Manitoba farmers’ affection for soybeans has hit new heights.
Manitoba Agricultural Services Corporation (MASC) projects 2.3 million acres of insured soybeans this year, up 39 per cent from last year’s record and for the first time higher than Canada Western Red Spring wheat.
In 2000, Manitoba farmers insured just 18,419 acres of soybeans. Insured plantings nearly tripled the next year and increased again in 2002 and 2003, fell in 2004 and 2005, increased in 2006, fell in 2007 and since then have gone up every year.
Farmers like soybean because it makes its own nitrogen, tolerates excessive moisture better than many crops, and in the case of Roundup Ready varieties, offers simple and cheap weed-control options.
Soybeans often have fewer disease and insect problems, although as acreage rises there have been more pest problems, including soybean aphids, white mould and iron deficiency chlorosis.
MASC’s insured acreage estimates are based on tabulating 97 per cent of farmers’ 2017 seeded acreage reports. (MASC says more than 90 per cent of Manitoba’s crop acreage is enrolled in AgriInsurance. This year that’s almost 9.9 million acres.)
Insured canola plantings estimated to be 3.17 million acres are unchanged from 2016.
Total insured 2017 wheat plantings, including all classes, are estimated at 2.43 million acres, just 130,000 acres ahead of soybeans.
“The trend is it (soybeans) will eventually exceed all-wheat acres, but we’re not there yet, but it’s close,” Doug Wilcox, MASC’s manager of research administration, said in an interview.

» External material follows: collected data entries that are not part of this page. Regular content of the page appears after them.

(* ===== verification/ConfigProps.v ===== *)
(** * ConfigProps: what a validated configuration guarantees

    Validation decides a predicate on the fields, a validated configuration keeps
    the rest of the server within its bounds, the command line wins over the
    file, and permission modes are octal numerals. *)

From S2P Require Import Prelude Bytes Utf8 Packet BrokerModel BrokerTask BrokerTaskProps BrokerTaskSync BrokerTime BrokerAdmission BrokerHandle Protocol System Config.

(** ** Types *)

(** The values the record's field types can hold. *)
Definition well_typed (c : Config) : Prop :=
  (control_socket_mode c ≤ U32_MAX)%N ∧ (socket_mode c ≤ U32_MAX)%N
  ∧ (max_agent_packet_size c ≤ U64_MAX)%N ∧ (max_pending_requests c ≤ U64_MAX)%N
  ∧ (remote_capacity c ≤ U64_MAX)%N.

(** What the runtime needs of them. *)
Definition sound `{Sentry} (c : Config) : Prop :=
  (control_socket_mode c ≤ PERMISSION_BITS)%N ∧ (socket_mode c ≤ PERMISSION_BITS)%N
  ∧ (0 < request_timeout c)%N
  ∧ (0 < max_agent_packet_size c ≤ U32_MAX)%N
  ∧ (0 < max_pending_requests c)%N ∧ (0 < remote_capacity c)%N
  ∧ (∀ dsn, sentry_backend_dsn c = Some dsn → dsn_error dsn = None)
  ∧ (∀ dsn, sentry_frontend_dsn c = Some dsn → dsn_error dsn = None).

Lemma other_bits_zero m :
  (m ≤ U32_MAX)%N → N.land m OTHER_BITS = 0%N ↔ (m ≤ PERMISSION_BITS)%N.
Proof.
  intros Hm.
  assert (m = N.lor (N.land m PERMISSION_BITS) (N.land m OTHER_BITS)) as Hsplit.
  { rewrite <- N.land_lor_distr_r. change (N.lor PERMISSION_BITS OTHER_BITS) with (N.ones 32).
    rewrite N.land_ones, N.mod_small; [done|]. unfold U32_MAX in Hm. lia. }
  assert (N.land m PERMISSION_BITS = m `mod` 2 ^ 9)%N as Hlow by apply (N.land_ones m 9).
  split; intros H.
  - rewrite H, N.lor_0_r in Hsplit. rewrite Hsplit, Hlow.
    pose proof (N.mod_lt m (2 ^ 9)). unfold PERMISSION_BITS. lia.
  - assert (m = N.land m PERMISSION_BITS) as ->.
    { rewrite Hlow, N.mod_small; [done|]. unfold PERMISSION_BITS in H. lia. }
    by rewrite <- N.land_assoc, N.land_0_r.
Qed.

(** Validating is a chain of guards. *)
Lemma guard_ok {E} (b : bool) (e : E) (k : result unit E) :
  (if b then Err e else k) = Ok tt ↔ b = false ∧ k = Ok tt.
Proof. destruct b; naive_solver. Qed.

Lemma try_ok {E} (r k : result unit E) : try_bind r (λ _, k) = Ok tt ↔ r = Ok tt ∧ k = Ok tt.
Proof. destruct r as [[]|]; naive_solver. Qed.

Lemma validate_dsn_ok `{Sentry} name value :
  validate_dsn name value = Ok tt ↔ ∀ dsn, value = Some dsn → dsn_error dsn = None.
Proof.
  unfold validate_dsn. destruct value as [dsn|]; [|naive_solver].
  destruct (dsn_error dsn) eqn:E; naive_solver.
Qed.

Lemma validate_ok `{Sentry} c : well_typed c → validate c = Ok tt ↔ sound c.
Proof.
  intros (H1 & H2 & _). unfold validate, sound. cbn zeta.
  rewrite !guard_ok, !try_ok, !validate_dsn_ok, !negb_false_iff, !N.eqb_eq, !N.eqb_neq, N.ltb_ge.
  rewrite !other_bits_zero by done. unfold U32_MAX. naive_solver lia.
Qed.

(** Validation decides a type: of the values the fields can hold, it
    accepts exactly the configurations whose modes are permission bits, whose
    timeout, limits and capacity are positive, whose packets have a length that
    fits the [u32] frame header, and whose DSNs parse.  The defaults are among
    them. *)
Theorem validate_decides_soundness `{Sentry} c :
  well_typed c → (validate c = Ok tt ↔ sound c) ∧ (validate default_config = Ok tt).
Proof.
  intros Ht. split; [by apply validate_ok|].
  apply validate_ok; [by vm_compute|]. unfold sound. split_and!; by vm_compute.
Qed.

(** The broker's configuration, as [run] of [daemon.rs] builds it. *)
Definition broker_config (c : Config) : BrokerConfig :=
  {| BrokerTask.request_timeout := request_timeout c;
     config_max_pending_requests := max_pending_requests c |}.

(** What a local request does to a broker with that configuration that has room. *)
Lemma configured_broker_admits `{Sentry} c l acts delivers id ab now sys r :
  sound c → loop_reachable (broker_config c) l acts → local_requests_open l = true →
  fresh_input (InLocal id ab now sys r) l →
  (pending (state (actor l)) = ∅
   ∨ (N.of_nat (size (pending (state (actor l)))) < max_pending_requests c)%N) →
  ∃ l' acts', run_broker_step delivers (InLocal id ab now sys r) l = Some (l', acts')
    ∧ if deadline_overflows (request_timeout c) now sys then
        running l' = false ∧ Respond (req_response r) (Err Unavailable) ∈ acts'
      else
        running l' = true
        ∧ waiters (actor l') !! id = Some {| response := req_response r; cancellation := ab |}
        ∧ ∃ p, pending (state (actor l')) !! id = Some p
            ∧ packet p = req_packet r ∧ context p = req_context r
            ∧ deadline p = (now + request_timeout c)%N.
Proof.
  intros (_ & _ & Ht & _ & Hn & _) Hreach Hop Hfr Hroom.
  pose proof (loop_reachable_limits _ _ _ Hreach) as [= Hcfg Hmax].
  pose proof (loop_reachable_coherent _ _ _ Hreach) as (O & Hco & _).
  destruct (proj2 (run_broker_step_total delivers (InLocal id ab now sys r) l)) as [[l' acts'] Hst];
    [by destruct Hreach|]. exists l', acts'. split; [done|].
  destruct (local_step _ _ _ _ _ _ _ _ _ Hst) as [_ [(Hov & Hrun & _)|(Hov & Hrun & _ & ->)]];
    rewrite Hcfg in Hov; simpl in Hov; rewrite Hov; (split; [done|]).
  - eapply (room_admits delivers O id ab now sys r) in Hst;
      [by rewrite Hcfg in Hst|done..|by rewrite Hcfg|done|].
    rewrite Hmax. simpl. destruct Hroom as [->|?]; [by rewrite map_size_empty|done].
  - apply (stop_unavailable (with_caller id ab r (actor l)) id
      {| response := req_response r; cancellation := ab |}). apply lookup_insert_eq.
Qed.

(** C36: A validated configuration keeps the rest of the server within its
    bounds: the daemon's sums of sizes do not overflow a [usize] and a frame with
    its header fits in a [u32] plus four; [chmod] grants exactly the configured
    bits; the broker never refuses a session for its capacity; and in every state
    the broker can reach, if nothing is pending or the queue has room, a local
    request is admitted: it is pending, with its packet and context and the
    configured timeout from now as its deadline, and its caller waits.  The one
    exception is a deadline that the clocks cannot represent, which ends the
    broker and answers the caller [Unavailable]; validation does not exclude it,
    since it accepts every positive timeout. *)
Theorem validated_config_bounds `{Sentry} c :
  well_typed c → validate c = Ok tt →
  wrap64 (max_agent_packet_size c + 4 + MAX_MESSAGE_OVERHEAD)
    = (max_agent_packet_size c + 4 + MAX_MESSAGE_OVERHEAD)%N
  ∧ (max_agent_packet_size c + 4 ≤ U32_MAX + 4)%N
  ∧ N.land (socket_mode c) 4095 = socket_mode c
  ∧ N.land (control_socket_mode c) 4095 = control_socket_mode c
  ∧ (∀ outbound response, connect_remote true (remote_capacity c) outbound response
       = ([CmdConnect (remote_capacity c) outbound response], Ok tt))
  ∧ (∀ l acts delivers id ab now sys r,
       loop_reachable (broker_config c) l acts → local_requests_open l = true →
       fresh_input (InLocal id ab now sys r) l →
       (pending (state (actor l)) = ∅
        ∨ (N.of_nat (size (pending (state (actor l)))) < max_pending_requests c)%N) →
       ∃ l' acts', run_broker_step delivers (InLocal id ab now sys r) l = Some (l', acts')
         ∧ if deadline_overflows (request_timeout c) now sys then
             running l' = false ∧ Respond (req_response r) (Err Unavailable) ∈ acts'
           else
             running l' = true
             ∧ waiters (actor l') !! id = Some {| response := req_response r; cancellation := ab |}
             ∧ ∃ p, pending (state (actor l')) !! id = Some p
                 ∧ packet p = req_packet r ∧ context p = req_context r
                 ∧ deadline p = (now + request_timeout c)%N)
  ∧ ∀ timeout, (0 < timeout)%N → validate (apply_setting (SetRequestTimeout timeout) c) = Ok tt.
Proof.
  intros Ht Hv%validate_ok; [|done]. pose proof Hv as (Hc & Hs & Hto & Hp & Hn & Hr & Hd1 & Hd2).
  split_and!.
  - unfold wrap64. apply N.mod_small. unfold MAX_MESSAGE_OVERHEAD, U32_MAX in *. lia.
  - lia.
  - change 4095%N with (N.ones 12). rewrite N.land_ones, N.mod_small; [done|].
    unfold PERMISSION_BITS in *. lia.
  - change 4095%N with (N.ones 12). rewrite N.land_ones, N.mod_small; [done|].
    unfold PERMISSION_BITS in *. lia.
  - intros. unfold connect_remote. rewrite (proj2 (N.eqb_neq _ _)); [done|lia].
  - intros. by eapply configured_broker_admits.
  - intros timeout Hpos. by apply validate_ok.
Qed.
(* ===== verification/Web.v ===== *)
(** * Web: the embedded web application's files

    Models [crates/server/src/web/assets.rs]: which file a request gets, its
    caching headers, conditional requests, and the page with the Sentry DSN put
    into it.

    The embedded files ([rust_embed]), MIME types, JSON strings and SHA-256 are
    parameters; request matching ([axum]) is not modelled. *)

From stdpp Require Import pretty.
From S2P Require Import Prelude Bytes Utf8 Packet Pairing Text.

Definition IMMUTABLE_CACHE : rstring := byte_string "public, max-age=31536000, immutable".
Definition REVALIDATE_CACHE : rstring := byte_string "no-cache".
(** The double quote. *)
Definition QUOTE : byte := Byte.x22.
Definition SENTRY_DSN_PLACEHOLDER : bytes :=
  QUOTE :: byte_string "__AGENT_WITNESS_SENTRY_DSN__" ++ [QUOTE].

(** [rust_embed::EmbeddedFile]: the data and its SHA-256 metadata. *)
Record EmbeddedFile := {
  data : bytes;
  sha256_hash : bytes;
}.

Class WebLib := {
  (** [Assets::get] *)
  get_asset : rstring → option EmbeddedFile;
  (** [mime_guess::from_path(path).first_or_octet_stream()] *)
  mime_type : rstring → rstring;
  (** [serde_json::to_string] of an optional string *)
  json_optional_string : option rstring → rstring;
}.
(** The parts of a response the code sets. *)
Record Response := {
  status : N;
  cache_control : option rstring;
  etag_header : option rstring;
  nosniff : bool;
  content_type : option rstring;
  content_length : option rstring;
  body : bytes;
}.

Definition NOT_FOUND : Response :=
  {| status := 404; cache_control := None; etag_header := None; nosniff := false;
     content_type := None; content_length := None; body := [] |}.

(** A handler responds, or panics in an [expect]. *)
Inductive Handled :=
| Responded (r : Response)
| Panicked.

(** [HeaderValue::from_str]: visible ASCII, spaces and tabs, and bytes above
    127. *)
Definition header_byte (b : byte) : bool :=
  between 32 255 b && negb (bool_decide (b = Byte.x7f)) || bool_decide (b = Byte.x09).
Definition valid_header (l : rstring) : bool := forallb header_byte l.

(** [HeaderValue::to_str]: [None] unless visible ASCII, spaces and tabs. *)
Definition header_to_str (l : bytes) : option rstring :=
  if forallb (λ b, between 32 126 b || bool_decide (b = Byte.x09)) l then Some l else None.

(** [etag], and [etag_bytes] of the digest: a quoted hexadecimal hash. *)
Definition etag_of_hash (hash : bytes) : rstring := QUOTE :: hex_bytes hash ++ [QUOTE].
Definition etag (f : EmbeddedFile) : rstring := etag_of_hash (sha256_hash f).
Definition etag_bytes `{Digest} (b : bytes) : rstring := etag_of_hash (sha256 b).

(** [matches_etag], given the request's first [If-None-Match] header. *)
Definition candidate_matches (tag candidate : rstring) : bool :=
  let candidate := trim candidate in
  bool_decide (candidate = byte_string "*") || bool_decide (trim_weak candidate = tag).
Definition matches_etag (if_none_match : option bytes) (tag : rstring) : bool :=
  match if_none_match ≫= header_to_str with
  | Some value => existsb (candidate_matches tag) (split_on Byte.x2c value)
  | None => false
  end.

(** [response] *)
Definition response (code : N) (contents : bytes) (cache tag : rstring) : Handled :=
  if valid_header tag then
    Responded {| status := code; cache_control := Some cache; etag_header := Some tag;
                 nosniff := true; content_type := None; content_length := None;
                 body := contents |}
  else Panicked.

Section assets.
Context `{WebLib} `{Digest}.

(** [serve_data] *)
Definition serve_data (path : rstring) (contents : bytes) (cache : rstring)
    (if_none_match : option bytes) (tag : rstring) : Handled :=
  if matches_etag if_none_match tag then response 304 [] cache tag
  else
    match response 200 contents cache tag with
    | Panicked => Panicked
    | Responded r =>
        let length := byte_string (pretty (len contents)) in
        if valid_header (mime_type path) && valid_header length then
          Responded {| status := status r; cache_control := cache_control r;
                       etag_header := etag_header r; nosniff := nosniff r;
                       content_type := Some (mime_type path); content_length := Some length;
                       body := body r |}
        else Panicked
    end.

(** [serve] *)
Definition serve_asset (path cache : rstring) (if_none_match : option bytes) : Handled :=
  match get_asset path with
  | None => Responded NOT_FOUND
  | Some file => serve_data path (data file) cache if_none_match (etag file)
  end.

(** [manifest], [service_worker] and [asset] *)
Definition manifest : option bytes → Handled :=
  serve_asset (byte_string "manifest.webmanifest") REVALIDATE_CACHE.
Definition service_worker : option bytes → Handled :=
  serve_asset (byte_string "service-worker.js") REVALIDATE_CACHE.
Definition asset (path : rstring) : option bytes → Handled :=
  serve_asset (byte_string "assets/" ++ path) IMMUTABLE_CACHE.

(** The DSN as a script expression: JSON with [<] escaped. *)
Definition dsn_literal (dsn : option rstring) : rstring :=
  replace_byte Byte.x3c (byte_string "\u003c") (json_optional_string dsn).

(** The page [index] serves. *)
Definition index_page (source : rstring) (dsn : option rstring) : bytes :=
  replace_first SENTRY_DSN_PLACEHOLDER (dsn_literal dsn) source.

(** [index] *)
Definition index (dsn : option rstring) (if_none_match : option bytes) : Handled :=
  match get_asset (byte_string "index.html") with
  | None => Responded NOT_FOUND
  | Some file =>
      match from_utf8 (data file) with
      | None => Panicked
      | Some source =>
          let page := index_page source dsn in
          serve_data (byte_string "index.html") page REVALIDATE_CACHE if_none_match
            (etag_bytes page)
      end
  end.
End assets.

Insured red spring wheat acres fell 12 per cent this year compared to last.
More needed for a crusher
It appears higher soybean acres came from many crops, including wheat and field peas, which at 68,605 acres are down 60 per cent from last year.
“We saw it coming,” Manitoba Pulse & Soybean Growers executive director Francois Labelle said in an interview. “We were surprised, but not really. Soybeans have been a success for a lot of growers crop-wise, yield-wise. The economics are there so a lot of growers either increased acres or we got a lot of new, first-time growers, involved as well. That’s really what pushed the acres up.”
Even more acres are needed to attract the construction of a soybean-crushing plant, Labelle said.
“You’re not going to spend $200 million to $400 million (on a plant based) on one year’s production… from the indications we’ve got, a lot of people are paying attention to the acres, but no one is going to make a decision on investing that kind of money till they feel very comfortable the crop is sustainable at these levels or higher.”
Westman Opportunities Leadership Group (WOLG), which has the backing of the Keystone Agricultural Producers, MPSG and a number of municipalities, is doing the groundwork in hopes of attracting a company to erect a soybean-crushing plant in western Manitoba.
In May 2015 a study prepared for the MPSG and Soy 20/20 concluded Manitoba soybean production could sustain a 2,000-tonne-a-day crushing plant, in part because of poor and expensive rail service to export soybeans and import soybean meal.
“We do strive to tell people to pay attention to the agronomic rotations, but in a lot of cases, at the end of the day it’s the economics that make some of the decisions,” Labelle said. “If we’d had a high price on wheat (at planting time) I think the numbers on wheat would’ve been different and soybeans may or may not have been there.”
Oats and corn up
MASC estimates 172,871 acres were too wet to seed this spring, up 32 from 2016. Most of those acres are around The Pas, David Koroscil, MASC’s manager claim services, said in an interview.
The unseeded acres are considered in the normal range, Koroscil said. The five-year average is 322,168, but skewed by the 987,717 acres too wet to seed in 2014.
MASC estimates insured feed wheat acres dropped 41 per cent to 222,726 in 2017. This category includes the relatively newly registered, high-yielding American spring wheats such as Faller, Prosper and Elgin.
Insured oat plantings, estimated at 461,804 acres, are up 32 per cent from last year, making oats the fourth-biggest crop.
But insured grain corn isn’t far behind at 400,035, up 21 per cent from last year.
Insured silage corn acres are down 10 per cent to 86,424.
Insured flax plantings continue to slide, down 32 per cent to 44,281.
In percentage terms insured hemp grain saw the biggest jump at 203 per cent to 26,405 acres.
Insured acres of barley, sunflowers and perennial ryegrass are all estimated lower.
Insured edible bean acres are estimated at 126,052, up 12 per cent from 2016.